Your answer is a copy of every line in the records where "returns" appears.

■ Collected data ■
###

Lemma filter_new_idempotent_witness :
  result (filter_new_filings
            [house_filing "H1"; {["doc_id" := VNone]}; house_filing "H3"]
            {["H0"]} 1) = Ok [house_filing "H1"]
  ∧ result (filter_new_filings [house_filing "H1"] {["H0"]} 1) = Ok [house_filing "H1"].
Proof.
  assert (result (filter_new_filings
                    [house_filing "H1"; {["doc_id" := VNone]}; house_filing "H3"]
                    {["H0"]} 1) = Ok [house_filing "H1"]) as Hrun
    by (vm_compute; reflexivity).
  split; [exact Hrun|].
  exact (filter_new_idempotent _ _ _ _ Hrun).
Defined.

(** ** The batch extractor's metadata *)

Lemma tagged_metadata doc_id member_name office pdf_url t :
  tagged doc_id member_name office pdf_url t !! "doc_id" = Some doc_id
  ∧ tagged doc_id member_name office pdf_url t !! "member_name" = Some member_name
  ∧ tagged doc_id member_name office pdf_url t !! "office" = Some office
  ∧ tagged doc_id member_name office pdf_url t !! "pdf_url" = Some pdf_url.
Proof. unfold tagged. repeat split; by simplify_map_eq. Qed.

Lemma tagged_other doc_id member_name office pdf_url t k :
  k ∉ metadata_fields →
  tagged doc_id member_name office pdf_url t !! k = t !! k.
Proof.
  unfold metadata_fields, tagged. intros Hk.
  rewrite !lookup_insert_ne; [done|..]; intros <-; apply Hk; set_solver.
Qed.

(** X3. Whatever the extraction adapter returns, every row of the batch
    extractor's output carries the [doc_id], [member_name], [office] and
    [pdf_url] of one of the input filings, overwriting what the adapter's row
    held under these keys, and keeps every other key of the adapter's row
    unchanged. *)
Theorem batch_rows_carry_filing_metadata
    (P : value → value → M (gmap string (list (gmap string value))))
    (filings : list (gmap string value)) :
  ∃ out,
    result (process_filings_to_transactions P filings) = Ok out
    ∧ Forall (λ tx, ∃ f processed t,
                f ∈ filings
                ∧ result (extraction P f) = Ok processed
                ∧ t ∈ default [] (processed !! "transactions")
                ∧ tx !! "doc_id" = Some (get f "doc_id")
                ∧ tx !! "member_name" = Some (get f "member_name")
                ∧ tx !! "office" = Some (get f "office")
                ∧ tx !! "pdf_url" = Some (get f "pdf_url")
                ∧ ∀ k, k ∉ metadata_fields → tx !! k = t !! k) out.
Proof.
  eexists. split.
  { unfold process_filings_to_transactions. by rewrite process_filings_loop_spec. }
  apply Forall_flat_map, Forall_forall. intros f Hf.
  unfold contribution.
  destruct (result (extraction P f)) as [processed|e] eqn:Hr; [|constructor].
  unfold tagged_rows. apply Forall_fmap, Forall_forall. intros t Ht.
  exists f, processed, t. simpl.
  destruct (tagged_metadata (get f "doc_id") (get f "member_name") (get f "office")
              (get f "pdf_url") t) as (H1 & H2 & H3 & H4).
  repeat (split; [done|]). intros k Hk. by apply tagged_other.
Qed.

(** ** The Senate scrape *)

Lemma normalize_links_app links acc :
  normalize_links links acc = acc ++ omap normalized_item links.
Proof.
  revert acc. induction links as [|item rest IH]; intros acc.
  - simpl. by rewrite app_nil_r.
  - destruct item as [fields|d|].
    + destruct fields as [|doc_id [|url [|member_name [|extra more]]]];
        cbn [normalize_links omap list_omap normalized_item]; rewrite IH; try done.
      by rewrite <- app_assoc.
    + cbn [normalize_links omap list_omap normalized_item]. rewrite IH.
      by rewrite <- app_assoc.
    + cbn [normalize_links omap list_omap normalized_item]. by rewrite IH.
Qed.

(** X4. [senate_scrape_links] never raises. When the Senate scraper is
    missing it returns no links without calling anything; when the scraper
    raises it logs the failure and returns no links; when the scraper returns,
    the links are its three-element tuples and its dicts, in order, a dict
    read through its "doc_id", "url" and "member_name" keys, and any other
    item is dropped. *)
Theorem senate_scrape_links_total (E : daily_ptr_checker.env) (max_pages : Z) :
  match senate_scraper E with
  | None =>
      result (senate_scrape_links E max_pages) = Ok []
      ∧ ∀ c, Call c ∉ trace (senate_scrape_links E max_pages)
  | Some (Raised e) =>
      result (senate_scrape_links E max_pages) = Ok []
      ∧ trace (senate_scrape_links E max_pages)
        = [Call SenateScrapeAllPtrLinks; Log ERROR ("Senate scraping failed: " +:+ e)]
  | Some (Ok links) =>
      result (senate_scrape_links E max_pages) = Ok (omap normalized_item links)
      ∧ trace (senate_scrape_links E max_pages) = [Call SenateScrapeAllPtrLinks]
  end.
Proof.
  unfold senate_scrape_links.
  destruct (senate_scraper E) as [[links|e]|].
  - split; [|done]. unfold result, try_except, bind, invoke, ret. simpl.
    by rewrite normalize_links_app.
  - by split.
  - split; [done|]. intros c Hin.
    apply elem_of_cons in Hin as [?|Hin]; [discriminate|].
    by apply elem_of_nil in Hin.
Qed.

(** ** Local text extraction *)

Section extract_facts.
Context (E : ptr_pdf_processor.env).

Lemma extract_pages_all_ok i texts acc :
  extract_pages i (Ok <$> texts) acc
  = (Call ∘ PageGetText <$> seq i (length texts), Ok (acc ++ List.filter nonempty texts)).
Proof.
  revert i acc. induction texts as [|t rest IH]; intros i acc.
  - simpl. by rewrite app_nil_r.
  - cbn [fmap list_fmap extract_pages length seq List.filter].
    unfold bind, invoke. simpl.
    destruct (nonempty t); rewrite IH; [|done].
    by rewrite <- app_assoc.
Qed.

Lemma extract_pages_failure i doc acc e :
  Raised e ∈ doc → ∃ e', result (extract_pages i doc acc) = Raised e'.
Proof.
  revert i acc. induction doc as [|page rest IH]; intros i acc Hin.
  - by apply elem_of_nil in Hin.
  - cbn [extract_pages]. destruct page as [t|e0].
    + apply elem_of_cons in Hin as [?|Hin]; [discriminate|].
      erewrite result_bind_ok by reflexivity.
      destruct (nonempty t); by apply IH.
    + exists e0. by apply result_bind_raised.
Qed.

End extract_facts.

(** X5. [_extract_pdf_text] never raises. When every page yields its text,
    the result is the non-empty page texts joined by newlines, in page order.
    When opening the document or reading any one page raises, the result is
    the empty string, whatever the other pages held, and an error is
    logged. *)
Theorem extract_pdf_text_all_or_nothing (E : ptr_pdf_processor.env)
    (pdf_bytes : list Byte.byte) :
  (∀ texts,
     fitz_open E pdf_bytes = Ok (Ok <$> texts) →
     result (_extract_pdf_text E pdf_bytes) = Ok (join nl (List.filter nonempty texts)))
  ∧ (∀ doc e,
       fitz_open E pdf_bytes = Ok doc → Raised e ∈ doc →
       result (_extract_pdf_text E pdf_bytes) = Ok ""
       ∧ ∃ e', last (trace (_extract_pdf_text E pdf_bytes))
               = Some (Log ERROR ("PDF text extraction failed: " +:+ e')))
  ∧ (∀ e,
       fitz_open E pdf_bytes = Raised e →
       _extract_pdf_text E pdf_bytes
       = ([Call (FitzOpen pdf_bytes); Log ERROR ("PDF text extraction failed: " +:+ e)],
          Ok "")).
Proof.
  split; [|split].
  - intros texts Hopen. unfold _extract_pdf_text.
    apply result_try_except_ok.
    erewrite result_bind_ok by (unfold invoke, result; simpl; exact Hopen).
    erewrite result_bind_ok; [reflexivity|].
    by rewrite extract_pages_all_ok.
  - intros doc e Hopen Hin. unfold _extract_pdf_text.
    destruct (extract_pages_failure 0 doc [] e Hin) as [e' He'].
    assert (result (bind (invoke (FitzOpen pdf_bytes) (fitz_open E pdf_bytes))
                      (λ doc, bind (extract_pages 0 doc [])
                                (λ text, ret (join nl text)))) = Raised e') as Hbody.
    { erewrite result_bind_ok by (unfold invoke, result; simpl; exact Hopen).
      by apply result_bind_raised. }
    split.
    + by rewrite (result_try_except_raised _ _ e').
    + exists e'. rewrite (trace_try_except_raised _ _ e') by done.
      by rewrite last_app.
  - intros e Hopen. unfold _extract_pdf_text, try_except, bind, invoke, log, ret.
    simpl. by rewrite Hopen.
Qed.

Lemma extract_pdf_text_all_or_nothing_witness :
  result (_extract_pdf_text env_three_pages [])
    = Ok (join nl (List.filter nonempty ["page one"; ""; "page three"]))
  ∧ (result (_extract_pdf_text env_three_pages [Byte.x00]) = Ok ""
     ∧ ∃ e', last (trace (_extract_pdf_text env_three_pages [Byte.x00]))
             = Some (Log ERROR ("PDF text extraction failed: " +:+ e')))
  ∧ _extract_pdf_text env_three_pages [Byte.x00; Byte.x00]
    = ([Call (FitzOpen [Byte.x00; Byte.x00]);
        Log ERROR ("PDF text extraction failed: " +:+ "not a PDF")],
       Ok "").
Proof.
  split; [|split].
  - apply (proj1 (extract_pdf_text_all_or_nothing env_three_pages [])
             ["page one"; ""; "page three"]).
    reflexivity.
  - apply (proj1 (proj2 (extract_pdf_text_all_or_nothing env_three_pages [Byte.x00]))
             [Ok "page one"; Raised "damaged page"] "damaged page").
    + reflexivity.
    + apply elem_of_cons. right. apply elem_of_cons. by left.
  - apply (proj2 (proj2 (extract_pdf_text_all_or_nothing env_three_pages
                           [Byte.x00; Byte.x00]))).
    reflexivity.
Defined.

(** ** Normalisation of parsed rows *)

Lemma normalized_row_dom t : dom (normalized_row t) = list_to_set normalized_fields.
Proof.
  unfold normalized_row, normalized_fields.
  rewrite !dom_insert_L, dom_empty_L. simpl. set_solver.
Qed.

(** X6. [_normalize_transactions] yields one row per parsed row, in the
    parser's order, and each row has exactly the eight normalised keys, so no
    other key of a parsed row is carried over. Without a parser it returns no
    rows and calls nothing; an exception of the parser leaves the function. *)
Theorem normalize_transactions_rowwise (E : ptr_pdf_processor.env)
    (llm_csv_text : value) (member_data : gmap string value) :
  match hor_parse_llm_transactions E with
  | None =>
      result (_normalize_transactions E llm_csv_text member_data) = Ok []
      ∧ ∀ c, Call c ∉ trace (_normalize_transactions E llm_csv_text member_data)
  | Some parse =>
      match parse llm_csv_text member_data with
      | Ok parsed =>
          result (_normalize_transactions E llm_csv_text member_data)
            = Ok (normalized_row <$> parsed)
          ∧ Forall (λ row, dom row = list_to_set normalized_fields)
              (normalized_row <$> parsed)
      | Raised e =>
          result (_normalize_transactions E llm_csv_text member_data) = Raised e
      end
  end.
Proof.
  unfold _normalize_transactions.
  destruct (hor_parse_llm_transactions E) as [parse|].
  - destruct (parse llm_csv_text member_data) as [parsed|e] eqn:Hp.
    + split.
      * erewrite result_bind_ok by reflexivity.
        unfold result, ret. simpl. by rewrite normalize_rows_app.
      * apply Forall_fmap, Forall_forall. intros t _. apply normalized_row_dom.
    + by apply result_bind_raised.
  - split; [done|]. intros c Hin.
    apply elem_of_cons in Hin as [?|Hin]; [discriminate|].
    by apply elem_of_nil in Hin.
Qed.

###

■ OUTPUT BELOW ■
(** X3. Whatever the extraction adapter returns, every row of the batch
    missing it returns no links without calling anything; when the scraper
    raises it logs the failure and returns no links; when the scraper returns,
    other key of a parsed row is carried over. Without a parser it returns no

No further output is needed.